■ Data extracted from a collection
◆ ◆ ◆ ◆ ◆

(** The sample [d] that was parsed out of [ev] is the sample [s] that was
    written; a field that the sample type does not include has its default. *)
Record matches (d : perf_sample Z) : Prop := {
  m_id : id d = if has PERF_SAMPLE_IDENTIFIER || has PERF_SAMPLE_ID then id s else 2 ^ 64 - 1;
  m_ip : ip d = if has PERF_SAMPLE_IP then ip s else 0;
  m_pid : pid d = if has PERF_SAMPLE_TID then pid s else 2 ^ 32 - 1;
  m_tid : tid d = if has PERF_SAMPLE_TID then tid s else 2 ^ 32 - 1;
  m_time : time d = if has PERF_SAMPLE_TIME then time s else 2 ^ 64 - 1;
  m_addr : addr d = if has PERF_SAMPLE_ADDR then addr s else 0;
  m_stream : stream_id d = if has PERF_SAMPLE_STREAM_ID then stream_id s else 2 ^ 64 - 1;
  m_cpu : cpu d = if has PERF_SAMPLE_CPU then cpu s else 2 ^ 32 - 1;
  m_period : period d = if has PERF_SAMPLE_PERIOD then period s else sample_period a;
  m_weight : weight d = if has PERF_SAMPLE_WEIGHT then weight s else 0;
  m_src : data_src d = if has PERF_SAMPLE_DATA_SRC then data_src s else PERF_MEM_DATA_SRC_NONE;
  m_trans : transaction d = if has PERF_SAMPLE_TRANSACTION then transaction s else 0;
  m_read : has PERF_SAMPLE_READ = true ->
    nr_or_value (read d) = nr_or_value (read s) /\
    time_enabled (read d) = (if tst rf PERF_FORMAT_TOTAL_TIME_ENABLED then time_enabled (read s) else 0) /\
    time_running (read d) = (if tst rf PERF_FORMAT_TOTAL_TIME_RUNNING then time_running (read s) else 0) /\
    match second (read s) with
    | one_id v => second (read d) = one_id v
    | group_values o => exists p, second (read d) = group_values p /\
                          found p o (16 * nr_or_value (read s))
    end;
  m_callchain : has PERF_SAMPLE_CALLCHAIN = true ->
    found (callchain d) (callchain s) (8 + 8 * nr_of (callchain s));
  m_raw : has PERF_SAMPLE_RAW = true ->
    raw_size d = raw_size s /\ found (raw_data d) (raw_data s) (raw_size s);
  m_branch : has PERF_SAMPLE_BRANCH_STACK = true ->
    found (branch_stack d) (branch_stack s) (8 + 24 * nr_of (branch_stack s));
  m_uregs : regs_match (has PERF_SAMPLE_REGS_USER) (user_regs d) (user_regs s);
  m_iregs : regs_match (has PERF_SAMPLE_REGS_INTR) (intr_regs d) (intr_regs s);
  m_stack : has PERF_SAMPLE_STACK_USER = true ->
    stack_len (user_stack d) = stack_len (user_stack s) /\
    (stack_len (user_stack s) <> 0 ->
       found (stack_data (user_stack d)) (stack_data (user_stack s)) (stack_len (user_stack s)))
}.

(** A field is not changed by the update of another one. *)
Ltac frame :=
  repeat match goal with
  | H : ?d2 = (if ?c then _ else ?d1) |- context [?f ?d2] =>
      replace (f d2) with (f d1) by (rewrite H; destruct c; reflexivity)
  | H : ?d2 = regs_update ?c _ _ _ _ ?d1 |- context [?f ?d2] =>
      replace (f d2) with (f d1) by (rewrite H; unfold regs_update; destruct c; cbv zeta;
        repeat match goal with |- context [negb ?b] => destruct b; cbn [negb] end; reflexivity)
  | H : ?d2 = ?g ?d1 |- context [?f ?d2] =>
      replace (f d2) with (f d1) by (rewrite H; reflexivity)
  end.

Ltac chase :=
  frame;
  repeat match goal with
  | H : ?d2 = (if ?c then _ else _) |- context [?f ?d2] => rewrite H; destruct c; cbn; frame
  | H : ?d2 = ?g ?d1 |- context [?f ?d2] => rewrite H; cbn; frame
  end.

(** The update that a bit of the sample type controls. *)
Ltac at_cond b :=
  match goal with
  | H : ?d = (if has b then _ else _), E : has b = true |- context [?d] => rewrite H, E; cbn
  end.

Lemma values_found off o : has PERF_SAMPLE_READ = true -> second (read s) = group_values o ->
  rd_bytes ev off (length enc_read) = Some enc_read ->
  found (Some (off + 8 + zlen (w64 (tst rf PERF_FORMAT_TOTAL_TIME_ENABLED) 0)
            + zlen (w64 (tst rf PERF_FORMAT_TOTAL_TIME_RUNNING) 0))) o (16 * nr_or_value (read s)).
Proof.
  intros E E2 Hb. eexists. split; [done|]. unfold enc_read, enc_second in Hb. rewrite E, E2 in Hb.
  rewrite (app_assoc (w64 _ _)), (app_assoc (_ ++ _)) in Hb. apply rd_bytes_sub in Hb.
  rewrite !length_app, !Nat2Z.inj_add, !length_w64 in Hb. rewrite !length_w64. rewrite !Z.add_assoc in Hb.
  exact Hb.
Qed.

Lemma regs_found c get upd r off d d' :
  (forall x d, get (upd x d) = x) -> rd_bytes ev off (length (enc_regs c r)) = Some (enc_regs c r) ->
  d' = regs_update c get upd r off d -> regs_match c (get d') r.
Proof.
  intros Hg Hb -> ->. unfold regs_update, enc_regs in *. destruct (Z.eqb_spec (abi r) 0) as [E|E]; cbn [negb] in *.
  - cbv zeta. rewrite Hg. cbn. done.
  - cbv zeta. rewrite Hg. cbn. split; [done|]. intros _. split; [done|]. eexists. split; [done|].
    rewrite <-(app_nil_r (obj _ _)) in Hb. apply rd_bytes_sub in Hb. by rewrite length_le_split in Hb.
Qed.

Lemma tid_read_back u : has PERF_SAMPLE_TID = true ->
  val32_0 (unswap_both sw (u_tid u)) = pid s /\ val32_1 (unswap_both sw (u_tid u)) = tid s.
Proof.
  intros Ht. unfold u_tid. rewrite Ht.
  destruct (unswap_reswap_both sw (mk64 (pid s) (tid s))) as (-> & -> & _); [apply mk64_range; apply Hs|].
  apply val32_mk64, Hs.
Qed.

Lemma cpu_read_back u : 0 <= u < 2 ^ 64 -> has PERF_SAMPLE_CPU = true ->
  val32_0 (unswap_low sw (u_cpu (u_tid u))) = cpu s.
Proof.
  intros Hu Hc. unfold u_cpu. rewrite Hc. pose proof (val32_range _ (u_tid_range u Hu)) as [_ Hr].
  destruct (unswap_reswap_low sw (mk64 (cpu s) (val32_1 (u_tid u)))) as (-> & _);
    [apply mk64_range; [apply Hs|done]|]. apply val32_mk64, Hs.
Qed.

Lemma chain_matches u off misc evsel fin :
  0 <= u < 2 ^ 64 -> attr evsel = a ->
  chain (full_spec u) off (set_addr 0 (set_id (2 ^ 64 - 1) (init_sample evsel misc))) fin -> matches fin.
Proof.
  intros Hu Ha Hc. unfold full_spec, fixed_spec, read_spec, middle_spec, tail_spec in Hc. cbn [app chain] in Hc.
  remember (set_addr 0 (set_id (2 ^ 64 - 1) (init_sample evsel misc))) as d0 eqn:H0.
  repeat match type of Hc with
  | _ /\ (exists d off, _ /\ _) => let Hb := fresh "Hb" in let d := fresh "d" in
      let o := fresh "o" in let He := fresh "He" in
      destruct Hc as [Hb (d & o & He & _ & Hc)]
  end.
  subst fin. pose proof (tid_read_back u) as Htp. pose proof (cpu_read_back u Hu) as Hcp.
  split.
  1-12: chase; first [reflexivity|by rewrite orb_true_r|by apply Htp|by apply Hcp|cbn; by rewrite Ha].
  - intros E. frame. at_cond PERF_SAMPLE_READ. frame.
    split; [done|]. split; [done|]. split; [done|]. destruct (second (read s)) as [v|o'] eqn:E2; [done|].
    eexists. split; [done|]. by apply values_found.
  - intros E. frame. at_cond PERF_SAMPLE_CALLCHAIN. eexists. split; [done|].
    unfold enc_counted in *. by rewrite E in *.
  - intros E. frame. at_cond PERF_SAMPLE_RAW. split; [done|]. eexists. split; [done|].
    unfold enc_raw in *. rewrite E in *.
    match goal with H : rd_bytes ev ?o _ = Some (le_split 4 _ ++ _) |- _ =>
      rewrite <-(app_nil_r (obj _ _)) in H; by apply rd_bytes_sub in H end.
  - intros E. frame. at_cond PERF_SAMPLE_BRANCH_STACK. eexists. split; [done|].
    unfold enc_counted in *. by rewrite E in *.
  - frame. eapply regs_found; [|eassumption|eassumption]. done.
  - frame. eapply regs_found; [|eassumption|eassumption]. done.
  - intros E. frame. at_cond PERF_SAMPLE_STACK_USER.
    unfold enc_stack in *. rewrite E in *. cbv zeta in *.
    destruct (Z.eqb_spec (stack_len (user_stack s)) 0) as [Ez|Ez]; cbn [negb] in *; cbn; [by rewrite Ez|].
    split; [done|]. intros _. eexists. split; [done|].
    match goal with H : rd_bytes ev ?o _ = Some (le_split 8 _ ++ obj _ _ ++ _) |- _ =>
      apply rd_bytes_sub in H; by rewrite length_le_split in H end.
Qed.
End ReadBack.
End RoundTrip.

(** Parsing a sample record is the run of its blocks. *)
Lemma run_nested l1 l2 l3 s : run (l1 ++ l2 ++ l3) s = run (l1 ++ [run l2] ++ l3) s.
Proof.
  rewrite !run_app. destruct (run l1 s) as [[s'|e]|]; cbn [mbind option_bind]; try done.
  rewrite run_app. done.
Qed.

Lemma parse_of_run evsel misc hdr l post d :
  let n := 8 + zlen l in
  let ev := hdr ++ l ++ post in
  hdr = le_split 4 PERF_RECORD_SAMPLE ++ le_split 2 misc ++ le_split 2 n -> n < 2 ^ 16 ->
  0 <= sample_size evsel -> sample_size evsel <= zlen l ->
  run (all_blocks (sample_type (attr evsel)) (read_format (attr evsel)) (needs_swap evsel) ev n (attr evsel))
      (mkPst 8 (set_addr 0 (set_id (2 ^ 64 - 1) (init_sample evsel (u16 misc)))))
    = Some (inl (mkPst n d)) ->
  perf_evsel__parse_sample evsel ev = Some (inl d).
Proof.
  intros n ev Hh Hn Hs0 Hs Hrun. unfold perf_evsel__parse_sample.
  assert (header_size ev = Some n) as ->.
  { unfold ev, header_size. rewrite Hh, (app_assoc (le_split 4 _)), <-(app_assoc (_ ++ _)).
    apply rd_le_split; [rewrite length_app, !length_le_split; done|cbn; lia]. }
  assert (header_misc ev = Some (u16 misc)) as ->.
  { unfold ev, header_misc. rewrite Hh, <-(app_assoc (le_split 4 _)), <-(app_assoc (le_split 2 _)).
    unfold rd_le. rewrite (rd_bytes_app_eq (le_split 4 PERF_RECORD_SAMPLE)) by (rewrite ?length_le_split; done).
    cbn [mbind option_bind]. by rewrite le_combine_split. }
  assert (header_type ev = Some PERF_RECORD_SAMPLE) as ->.
  { unfold ev, header_type. rewrite Hh, <-(app_assoc (le_split 4 _)).
    apply (rd_le_split []); [done|cbn; unfold PERF_RECORD_SAMPLE; lia]. }
  cbn [mbind option_bind]. rewrite Z.eqb_refl. cbn [negb].
  rewrite u64_small by lia. rewrite Z.gtb_ltb, (proj2 (Z.ltb_ge _ _)) by lia.
  unfold all_blocks in Hrun. rewrite <-run_nested in Hrun. unfold sample_blocks. rewrite Hrun. done.
Qed.

Lemma length_enc_fixed type sw s u : zlen (enc_fixed type sw s u) = 8 * nset (fixed_conds type).
Proof.
  unfold enc_fixed, fixed_conds. rewrite !length_app, !Nat2Z.inj_add, !length_w64. cbn [length].
  rewrite !nset_cons. unfold nset. cbn [foldr].
  repeat match goal with |- context [tst type ?b] => destruct (tst type b) end; reflexivity.
Qed.

Lemma sample_bytes_bound type rf sw s u : wf_sample type rf s ->
  0 <= zlen (sample_bytes type rf sw s u) < 2 ^ 60.
Proof.
  intros Hs. split; [lia|]. unfold sample_bytes, enc_middle, enc_tail.
  rewrite !length_app, !Nat2Z.inj_add, length_enc_fixed, !length_w64. cbn [length].
  pose proof (nset_bound (fixed_conds type)) as Hf. change (Z.of_nat (length (fixed_conds type))) with 9 in Hf.
  assert (zlen (enc_read type rf s) <= 2 ^ 40) as H1.
  { pose proof (wf_second _ _ _ Hs) as H2. unfold enc_read, enc_second. destruct (tst type PERF_SAMPLE_READ); [|cbn; lia].
    specialize (H2 eq_refl). rewrite !length_app, !Nat2Z.inj_add, !length_w64. cbn [length].
    destruct (tst rf PERF_FORMAT_GROUP).
    - destruct H2 as (p & -> & Hn & Hpt). rewrite (length_obj _ _ Hpt). bdestr; lia.
    - destruct H2 as (v & -> & _). rewrite length_le_split. bdestr; lia. }
  assert (forall c p elt, 1 <= elt <= 24 -> (c = true -> wf_counted p elt) -> zlen (enc_counted c p elt) <= 2 ^ 40) as H2.
  { intros c p elt He Hw. unfold enc_counted. destruct c; [|cbn; lia]. specialize (Hw eq_refl).
    pose proof (nr_of_nonneg _ _ Hw). destruct Hw as (_ & _ & Hn & Hp). rewrite (length_obj _ _ Hp). nia. }
  pose proof (H2 _ (callchain s) 8 ltac:(lia) (wf_callchain _ _ _ Hs)).
  pose proof (H2 _ (branch_stack s) 24 ltac:(lia) (wf_branch _ _ _ Hs)).
  assert (zlen (enc_raw type s) <= 2 ^ 40) as H3.
  { pose proof (wf_raw _ _ _ Hs) as Hr. unfold enc_raw. destruct (tst type PERF_SAMPLE_RAW); [|cbn; lia].
    destruct (Hr eq_refl) as [Hr' Hp]. rewrite length_app, length_le_split, Nat2Z.inj_add, (length_obj _ _ Hp). lia. }
  assert (forall c r, (c = true -> wf_regs r) -> zlen (enc_regs c r) <= 2 ^ 40) as H4.
  { intros c r Hw. unfold enc_regs. destruct c; [|cbn; lia]. destruct (Hw eq_refl) as (_ & Hm & Hp).
    pose proof (hweight_range _ Hm). destruct (Z.eqb_spec (abi r) 0) as [E|E]; cbn [negb].
    - rewrite length_le_split. lia.
    - rewrite length_app, length_le_split, Nat2Z.inj_add, (length_obj _ _ (Hp E)). lia. }
  pose proof (H4 _ _ (wf_uregs _ _ _ Hs)). pose proof (H4 _ _ (wf_iregs _ _ _ Hs)).
  assert (zlen (enc_stack type s) <= 2 ^ 40) as Hst5.
  { pose proof (wf_stack _ _ _ Hs) as Hr. unfold enc_stack. destruct (tst type PERF_SAMPLE_STACK_USER); [|cbn; lia].
    destruct (Hr eq_refl) as [Hl Hp]. cbv zeta. rewrite length_app, length_le_split, Nat2Z.inj_add.
    destruct (_ =? 0); cbn [negb]; [cbn; lia|].
    rewrite length_app, length_le_split, Nat2Z.inj_add, (length_obj _ _ Hp). lia. }
  bdestr; lia.
Qed.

◆ ◆ ◆ ◆ ◆

■ WORK REQUEST
Retype only this portion of the data above: the line containing "assert (forall c p", the line containing "specialize (Hw eq_refl).", and all lines between them, exactly.

■ RESPONSE AREA
  assert (forall c p elt, 1 <= elt <= 24 -> (c = true -> wf_counted p elt) -> zlen (enc_counted c p elt) <= 2 ^ 40) as H2.
  { intros c p elt He Hw. unfold enc_counted. destruct c; [|cbn; lia]. specialize (Hw eq_refl).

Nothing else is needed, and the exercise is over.